• **Instructions for the task**
Please give back only the lines below from the one containing "Definition eq (a" to the one containing "match a with", each repeated word for word, both ends included.

• **Data supplied**

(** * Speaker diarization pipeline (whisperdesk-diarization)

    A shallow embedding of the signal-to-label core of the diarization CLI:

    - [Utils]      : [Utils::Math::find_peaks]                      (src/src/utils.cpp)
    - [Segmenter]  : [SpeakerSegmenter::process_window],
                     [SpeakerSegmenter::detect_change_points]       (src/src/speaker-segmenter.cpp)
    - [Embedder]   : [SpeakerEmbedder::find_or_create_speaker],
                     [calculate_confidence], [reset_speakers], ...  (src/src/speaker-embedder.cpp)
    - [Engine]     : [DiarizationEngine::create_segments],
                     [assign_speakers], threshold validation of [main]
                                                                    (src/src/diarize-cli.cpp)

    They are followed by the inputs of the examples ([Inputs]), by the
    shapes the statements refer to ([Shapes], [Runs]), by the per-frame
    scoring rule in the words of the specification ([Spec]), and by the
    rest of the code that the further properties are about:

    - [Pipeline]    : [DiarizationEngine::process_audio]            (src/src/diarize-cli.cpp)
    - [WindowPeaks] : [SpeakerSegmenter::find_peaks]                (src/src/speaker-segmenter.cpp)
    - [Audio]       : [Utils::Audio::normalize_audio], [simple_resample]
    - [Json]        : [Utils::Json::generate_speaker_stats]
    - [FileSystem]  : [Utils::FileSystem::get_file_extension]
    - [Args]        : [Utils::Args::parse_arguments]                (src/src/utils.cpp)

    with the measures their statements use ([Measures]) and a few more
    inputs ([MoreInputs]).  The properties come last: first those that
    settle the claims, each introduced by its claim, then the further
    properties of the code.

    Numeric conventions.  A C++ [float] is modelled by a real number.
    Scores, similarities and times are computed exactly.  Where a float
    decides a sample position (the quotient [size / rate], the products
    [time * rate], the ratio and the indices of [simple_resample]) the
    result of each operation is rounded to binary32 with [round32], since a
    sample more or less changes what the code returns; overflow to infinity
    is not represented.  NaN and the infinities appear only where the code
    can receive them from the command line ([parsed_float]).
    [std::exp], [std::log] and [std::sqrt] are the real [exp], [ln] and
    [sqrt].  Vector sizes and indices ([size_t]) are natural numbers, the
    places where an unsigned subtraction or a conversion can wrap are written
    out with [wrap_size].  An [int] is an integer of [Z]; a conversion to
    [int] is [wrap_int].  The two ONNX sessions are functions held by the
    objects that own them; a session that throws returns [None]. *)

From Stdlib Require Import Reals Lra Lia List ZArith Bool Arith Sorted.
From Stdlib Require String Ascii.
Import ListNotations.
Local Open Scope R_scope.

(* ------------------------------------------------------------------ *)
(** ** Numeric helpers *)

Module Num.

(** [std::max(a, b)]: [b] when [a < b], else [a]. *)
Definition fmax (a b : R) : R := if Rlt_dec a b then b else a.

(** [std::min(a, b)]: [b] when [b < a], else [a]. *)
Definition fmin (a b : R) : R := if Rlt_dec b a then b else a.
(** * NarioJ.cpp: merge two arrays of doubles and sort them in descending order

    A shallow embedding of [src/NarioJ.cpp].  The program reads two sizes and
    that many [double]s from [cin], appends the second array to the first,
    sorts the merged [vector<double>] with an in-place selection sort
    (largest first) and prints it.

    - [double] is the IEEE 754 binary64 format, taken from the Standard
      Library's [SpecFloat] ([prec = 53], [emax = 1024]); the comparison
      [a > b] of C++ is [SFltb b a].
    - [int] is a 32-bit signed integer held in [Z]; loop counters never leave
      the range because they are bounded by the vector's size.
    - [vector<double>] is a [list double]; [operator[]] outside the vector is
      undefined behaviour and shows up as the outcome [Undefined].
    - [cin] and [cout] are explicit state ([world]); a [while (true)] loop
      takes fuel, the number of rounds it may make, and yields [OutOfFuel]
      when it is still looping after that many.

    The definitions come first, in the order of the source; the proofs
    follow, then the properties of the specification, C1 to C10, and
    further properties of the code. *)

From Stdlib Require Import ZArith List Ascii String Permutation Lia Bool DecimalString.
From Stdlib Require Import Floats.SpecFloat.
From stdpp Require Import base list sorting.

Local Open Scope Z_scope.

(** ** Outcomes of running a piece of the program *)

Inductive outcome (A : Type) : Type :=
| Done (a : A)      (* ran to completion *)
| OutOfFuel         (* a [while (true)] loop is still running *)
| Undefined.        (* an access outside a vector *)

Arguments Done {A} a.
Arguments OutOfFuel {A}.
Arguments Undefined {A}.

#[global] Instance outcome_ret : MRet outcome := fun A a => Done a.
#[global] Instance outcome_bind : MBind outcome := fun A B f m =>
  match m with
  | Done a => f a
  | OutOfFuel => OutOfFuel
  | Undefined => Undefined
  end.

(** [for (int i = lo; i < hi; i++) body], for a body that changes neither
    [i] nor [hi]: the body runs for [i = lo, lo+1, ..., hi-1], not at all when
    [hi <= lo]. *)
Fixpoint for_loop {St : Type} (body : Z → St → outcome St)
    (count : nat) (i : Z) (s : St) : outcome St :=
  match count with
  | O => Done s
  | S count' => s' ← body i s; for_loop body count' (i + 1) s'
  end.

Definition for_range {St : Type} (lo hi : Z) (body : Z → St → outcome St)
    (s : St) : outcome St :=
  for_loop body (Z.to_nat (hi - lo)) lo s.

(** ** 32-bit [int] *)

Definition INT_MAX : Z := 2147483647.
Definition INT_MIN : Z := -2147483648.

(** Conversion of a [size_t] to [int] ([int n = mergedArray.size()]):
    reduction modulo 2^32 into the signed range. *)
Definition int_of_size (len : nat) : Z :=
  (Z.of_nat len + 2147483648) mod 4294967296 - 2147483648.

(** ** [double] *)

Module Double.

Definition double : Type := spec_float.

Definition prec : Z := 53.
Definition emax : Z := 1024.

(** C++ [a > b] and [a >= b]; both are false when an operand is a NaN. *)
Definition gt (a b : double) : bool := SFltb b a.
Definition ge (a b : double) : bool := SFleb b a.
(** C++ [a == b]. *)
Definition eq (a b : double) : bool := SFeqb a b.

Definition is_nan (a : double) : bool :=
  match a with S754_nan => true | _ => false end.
* * *
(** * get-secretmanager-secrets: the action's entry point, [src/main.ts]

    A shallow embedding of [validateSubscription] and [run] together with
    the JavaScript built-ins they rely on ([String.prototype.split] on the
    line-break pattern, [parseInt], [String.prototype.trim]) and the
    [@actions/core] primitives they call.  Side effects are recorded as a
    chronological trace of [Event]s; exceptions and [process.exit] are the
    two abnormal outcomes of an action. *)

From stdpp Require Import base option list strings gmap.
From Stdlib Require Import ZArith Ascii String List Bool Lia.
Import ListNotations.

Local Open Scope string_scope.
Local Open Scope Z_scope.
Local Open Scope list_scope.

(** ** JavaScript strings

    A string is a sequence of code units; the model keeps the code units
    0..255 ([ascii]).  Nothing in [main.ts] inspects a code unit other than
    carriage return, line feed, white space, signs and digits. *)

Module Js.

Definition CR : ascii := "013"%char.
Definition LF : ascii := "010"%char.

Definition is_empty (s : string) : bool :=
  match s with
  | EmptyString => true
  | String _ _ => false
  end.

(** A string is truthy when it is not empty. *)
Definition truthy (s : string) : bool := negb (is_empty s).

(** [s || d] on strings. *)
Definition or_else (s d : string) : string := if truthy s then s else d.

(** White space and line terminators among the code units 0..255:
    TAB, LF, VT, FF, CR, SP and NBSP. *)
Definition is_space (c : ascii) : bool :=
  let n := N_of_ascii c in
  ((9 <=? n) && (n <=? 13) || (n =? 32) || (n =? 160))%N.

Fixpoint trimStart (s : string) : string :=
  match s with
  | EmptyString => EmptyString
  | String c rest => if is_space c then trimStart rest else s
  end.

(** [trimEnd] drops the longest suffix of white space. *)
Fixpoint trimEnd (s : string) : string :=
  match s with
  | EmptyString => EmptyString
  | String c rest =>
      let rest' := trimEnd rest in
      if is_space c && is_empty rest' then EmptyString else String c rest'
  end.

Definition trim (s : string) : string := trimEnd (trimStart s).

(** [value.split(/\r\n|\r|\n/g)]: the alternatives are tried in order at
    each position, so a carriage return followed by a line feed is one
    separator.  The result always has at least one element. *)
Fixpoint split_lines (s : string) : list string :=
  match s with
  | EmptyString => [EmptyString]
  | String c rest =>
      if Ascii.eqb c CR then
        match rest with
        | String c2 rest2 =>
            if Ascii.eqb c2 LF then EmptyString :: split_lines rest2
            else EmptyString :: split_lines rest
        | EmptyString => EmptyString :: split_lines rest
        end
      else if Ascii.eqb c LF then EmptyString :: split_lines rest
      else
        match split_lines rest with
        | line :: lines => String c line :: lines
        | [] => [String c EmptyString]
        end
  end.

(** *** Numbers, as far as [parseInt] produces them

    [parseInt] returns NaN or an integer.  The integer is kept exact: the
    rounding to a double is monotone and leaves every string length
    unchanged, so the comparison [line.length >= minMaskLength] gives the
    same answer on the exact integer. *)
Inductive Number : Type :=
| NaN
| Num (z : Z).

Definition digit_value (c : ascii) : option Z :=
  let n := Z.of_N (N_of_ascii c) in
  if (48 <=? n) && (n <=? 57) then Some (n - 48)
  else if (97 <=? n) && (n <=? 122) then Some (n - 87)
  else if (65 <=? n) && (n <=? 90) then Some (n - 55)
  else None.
* * *
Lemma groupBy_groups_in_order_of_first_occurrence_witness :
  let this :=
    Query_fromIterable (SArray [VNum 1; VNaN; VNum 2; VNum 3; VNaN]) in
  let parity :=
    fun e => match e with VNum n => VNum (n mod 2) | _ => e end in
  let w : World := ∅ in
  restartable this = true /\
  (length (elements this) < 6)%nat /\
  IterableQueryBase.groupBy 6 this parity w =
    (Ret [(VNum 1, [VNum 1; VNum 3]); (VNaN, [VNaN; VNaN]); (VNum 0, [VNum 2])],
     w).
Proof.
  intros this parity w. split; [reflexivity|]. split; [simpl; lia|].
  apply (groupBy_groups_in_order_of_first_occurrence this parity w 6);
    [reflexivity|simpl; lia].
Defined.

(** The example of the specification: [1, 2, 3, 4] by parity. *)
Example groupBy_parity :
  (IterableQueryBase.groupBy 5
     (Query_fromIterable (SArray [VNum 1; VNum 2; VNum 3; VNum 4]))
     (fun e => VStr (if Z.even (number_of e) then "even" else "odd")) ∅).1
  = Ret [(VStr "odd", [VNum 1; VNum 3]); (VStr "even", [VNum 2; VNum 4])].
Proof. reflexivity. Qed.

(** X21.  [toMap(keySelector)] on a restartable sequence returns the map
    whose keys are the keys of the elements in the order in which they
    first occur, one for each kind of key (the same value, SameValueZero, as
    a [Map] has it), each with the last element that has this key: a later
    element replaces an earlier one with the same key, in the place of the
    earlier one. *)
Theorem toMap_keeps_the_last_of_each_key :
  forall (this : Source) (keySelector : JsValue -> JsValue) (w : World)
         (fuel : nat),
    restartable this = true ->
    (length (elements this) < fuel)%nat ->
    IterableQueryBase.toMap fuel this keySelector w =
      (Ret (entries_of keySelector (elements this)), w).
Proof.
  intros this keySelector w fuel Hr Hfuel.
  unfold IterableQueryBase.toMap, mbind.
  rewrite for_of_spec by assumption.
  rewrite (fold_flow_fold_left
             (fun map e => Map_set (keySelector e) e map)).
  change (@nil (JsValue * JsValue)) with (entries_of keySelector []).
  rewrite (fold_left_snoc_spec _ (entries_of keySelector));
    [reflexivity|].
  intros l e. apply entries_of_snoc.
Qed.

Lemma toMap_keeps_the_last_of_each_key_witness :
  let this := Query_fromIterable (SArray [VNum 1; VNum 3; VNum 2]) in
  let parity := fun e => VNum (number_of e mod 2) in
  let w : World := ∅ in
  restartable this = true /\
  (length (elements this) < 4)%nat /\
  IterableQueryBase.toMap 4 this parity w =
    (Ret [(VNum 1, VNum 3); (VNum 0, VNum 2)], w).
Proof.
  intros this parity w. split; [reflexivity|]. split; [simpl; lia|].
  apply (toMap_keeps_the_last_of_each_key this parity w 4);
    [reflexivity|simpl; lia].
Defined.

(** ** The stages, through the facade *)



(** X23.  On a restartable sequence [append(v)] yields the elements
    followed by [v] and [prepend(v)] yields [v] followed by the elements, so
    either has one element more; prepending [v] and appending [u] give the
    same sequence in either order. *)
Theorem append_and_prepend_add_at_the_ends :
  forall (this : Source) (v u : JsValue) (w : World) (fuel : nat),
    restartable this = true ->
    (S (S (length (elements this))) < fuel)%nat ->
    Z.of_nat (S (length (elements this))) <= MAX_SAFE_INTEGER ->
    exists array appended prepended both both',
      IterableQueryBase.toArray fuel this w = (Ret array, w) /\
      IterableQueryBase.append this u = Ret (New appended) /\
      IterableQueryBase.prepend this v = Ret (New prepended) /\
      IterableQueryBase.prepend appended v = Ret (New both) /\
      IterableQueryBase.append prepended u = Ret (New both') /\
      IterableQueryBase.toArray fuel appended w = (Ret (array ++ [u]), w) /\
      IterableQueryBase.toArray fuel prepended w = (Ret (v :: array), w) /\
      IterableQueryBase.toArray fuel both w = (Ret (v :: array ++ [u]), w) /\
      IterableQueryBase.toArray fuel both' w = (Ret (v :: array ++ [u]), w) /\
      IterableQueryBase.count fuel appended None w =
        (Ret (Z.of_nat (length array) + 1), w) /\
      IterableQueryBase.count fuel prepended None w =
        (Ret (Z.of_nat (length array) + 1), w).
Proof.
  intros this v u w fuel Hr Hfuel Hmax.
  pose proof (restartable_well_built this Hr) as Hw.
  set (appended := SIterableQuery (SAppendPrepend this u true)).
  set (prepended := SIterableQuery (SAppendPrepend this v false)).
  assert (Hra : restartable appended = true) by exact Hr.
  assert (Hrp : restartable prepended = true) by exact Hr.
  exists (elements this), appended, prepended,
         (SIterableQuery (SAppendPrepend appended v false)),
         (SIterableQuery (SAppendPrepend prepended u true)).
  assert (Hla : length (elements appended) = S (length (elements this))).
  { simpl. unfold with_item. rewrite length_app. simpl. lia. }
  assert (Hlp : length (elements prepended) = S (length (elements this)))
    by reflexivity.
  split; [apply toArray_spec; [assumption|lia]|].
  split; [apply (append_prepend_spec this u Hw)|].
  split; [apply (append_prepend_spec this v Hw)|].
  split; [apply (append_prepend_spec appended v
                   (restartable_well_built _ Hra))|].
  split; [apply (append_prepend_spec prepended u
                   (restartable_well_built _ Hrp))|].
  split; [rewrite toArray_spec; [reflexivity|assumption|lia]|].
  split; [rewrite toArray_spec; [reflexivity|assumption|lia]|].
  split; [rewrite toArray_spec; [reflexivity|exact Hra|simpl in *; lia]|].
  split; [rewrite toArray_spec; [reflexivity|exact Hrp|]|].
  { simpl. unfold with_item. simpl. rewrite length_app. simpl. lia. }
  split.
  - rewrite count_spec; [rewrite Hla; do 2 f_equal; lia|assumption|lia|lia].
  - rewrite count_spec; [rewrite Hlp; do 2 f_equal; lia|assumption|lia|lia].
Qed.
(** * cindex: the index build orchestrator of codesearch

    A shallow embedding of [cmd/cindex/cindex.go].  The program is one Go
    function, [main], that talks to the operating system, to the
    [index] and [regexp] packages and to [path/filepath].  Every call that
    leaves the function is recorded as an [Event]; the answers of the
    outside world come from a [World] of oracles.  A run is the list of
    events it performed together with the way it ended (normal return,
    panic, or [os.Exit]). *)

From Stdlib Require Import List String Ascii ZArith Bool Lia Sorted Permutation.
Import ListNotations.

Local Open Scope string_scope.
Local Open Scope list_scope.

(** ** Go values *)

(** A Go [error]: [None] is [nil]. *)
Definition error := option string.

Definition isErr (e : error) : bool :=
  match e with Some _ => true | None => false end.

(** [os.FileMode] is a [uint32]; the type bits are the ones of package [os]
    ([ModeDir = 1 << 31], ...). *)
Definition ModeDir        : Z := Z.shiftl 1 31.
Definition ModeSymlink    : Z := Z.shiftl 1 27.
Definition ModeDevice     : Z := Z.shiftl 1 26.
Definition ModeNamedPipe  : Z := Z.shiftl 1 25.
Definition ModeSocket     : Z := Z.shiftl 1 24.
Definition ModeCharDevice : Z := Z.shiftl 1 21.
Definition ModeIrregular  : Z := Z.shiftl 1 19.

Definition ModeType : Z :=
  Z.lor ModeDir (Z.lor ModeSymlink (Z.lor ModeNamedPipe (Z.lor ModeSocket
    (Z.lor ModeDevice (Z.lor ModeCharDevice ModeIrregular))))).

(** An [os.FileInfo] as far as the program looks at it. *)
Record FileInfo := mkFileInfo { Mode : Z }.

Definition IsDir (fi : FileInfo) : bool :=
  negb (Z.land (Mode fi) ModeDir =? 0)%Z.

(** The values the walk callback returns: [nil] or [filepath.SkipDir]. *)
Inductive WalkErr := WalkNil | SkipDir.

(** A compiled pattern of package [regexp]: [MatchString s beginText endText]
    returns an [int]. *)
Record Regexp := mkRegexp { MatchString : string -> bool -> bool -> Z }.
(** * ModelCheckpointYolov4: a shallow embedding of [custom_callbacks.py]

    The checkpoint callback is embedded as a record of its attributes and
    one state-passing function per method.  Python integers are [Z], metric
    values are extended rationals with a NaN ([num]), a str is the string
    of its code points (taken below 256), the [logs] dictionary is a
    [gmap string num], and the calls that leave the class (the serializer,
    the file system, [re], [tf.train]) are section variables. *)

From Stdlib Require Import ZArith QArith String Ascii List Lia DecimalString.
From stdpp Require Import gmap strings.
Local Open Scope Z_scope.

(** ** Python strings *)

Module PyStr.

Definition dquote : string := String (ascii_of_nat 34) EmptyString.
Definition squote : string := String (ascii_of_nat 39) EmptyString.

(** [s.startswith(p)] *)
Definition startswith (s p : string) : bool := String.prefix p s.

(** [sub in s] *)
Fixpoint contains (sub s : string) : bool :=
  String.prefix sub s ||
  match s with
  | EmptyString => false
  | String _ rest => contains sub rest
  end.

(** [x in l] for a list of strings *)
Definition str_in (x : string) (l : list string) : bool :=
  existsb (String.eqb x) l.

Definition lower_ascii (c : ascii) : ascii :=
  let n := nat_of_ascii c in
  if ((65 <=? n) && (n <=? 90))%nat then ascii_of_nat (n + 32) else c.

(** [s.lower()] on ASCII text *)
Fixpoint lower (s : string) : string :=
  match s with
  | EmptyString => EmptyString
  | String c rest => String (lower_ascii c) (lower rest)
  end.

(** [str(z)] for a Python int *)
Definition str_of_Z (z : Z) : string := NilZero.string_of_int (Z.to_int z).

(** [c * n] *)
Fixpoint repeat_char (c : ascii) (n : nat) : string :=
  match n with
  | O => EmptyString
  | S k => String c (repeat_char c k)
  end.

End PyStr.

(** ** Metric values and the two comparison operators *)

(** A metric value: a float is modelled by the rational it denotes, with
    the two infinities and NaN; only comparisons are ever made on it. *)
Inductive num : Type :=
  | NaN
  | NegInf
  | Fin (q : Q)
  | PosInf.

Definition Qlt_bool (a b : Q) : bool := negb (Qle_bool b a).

• **Your solution**
Definition eq (a b : double) : bool := SFeqb a b.

Definition is_nan (a : double) : bool :=
  match a with S754_nan => true | _ => false end.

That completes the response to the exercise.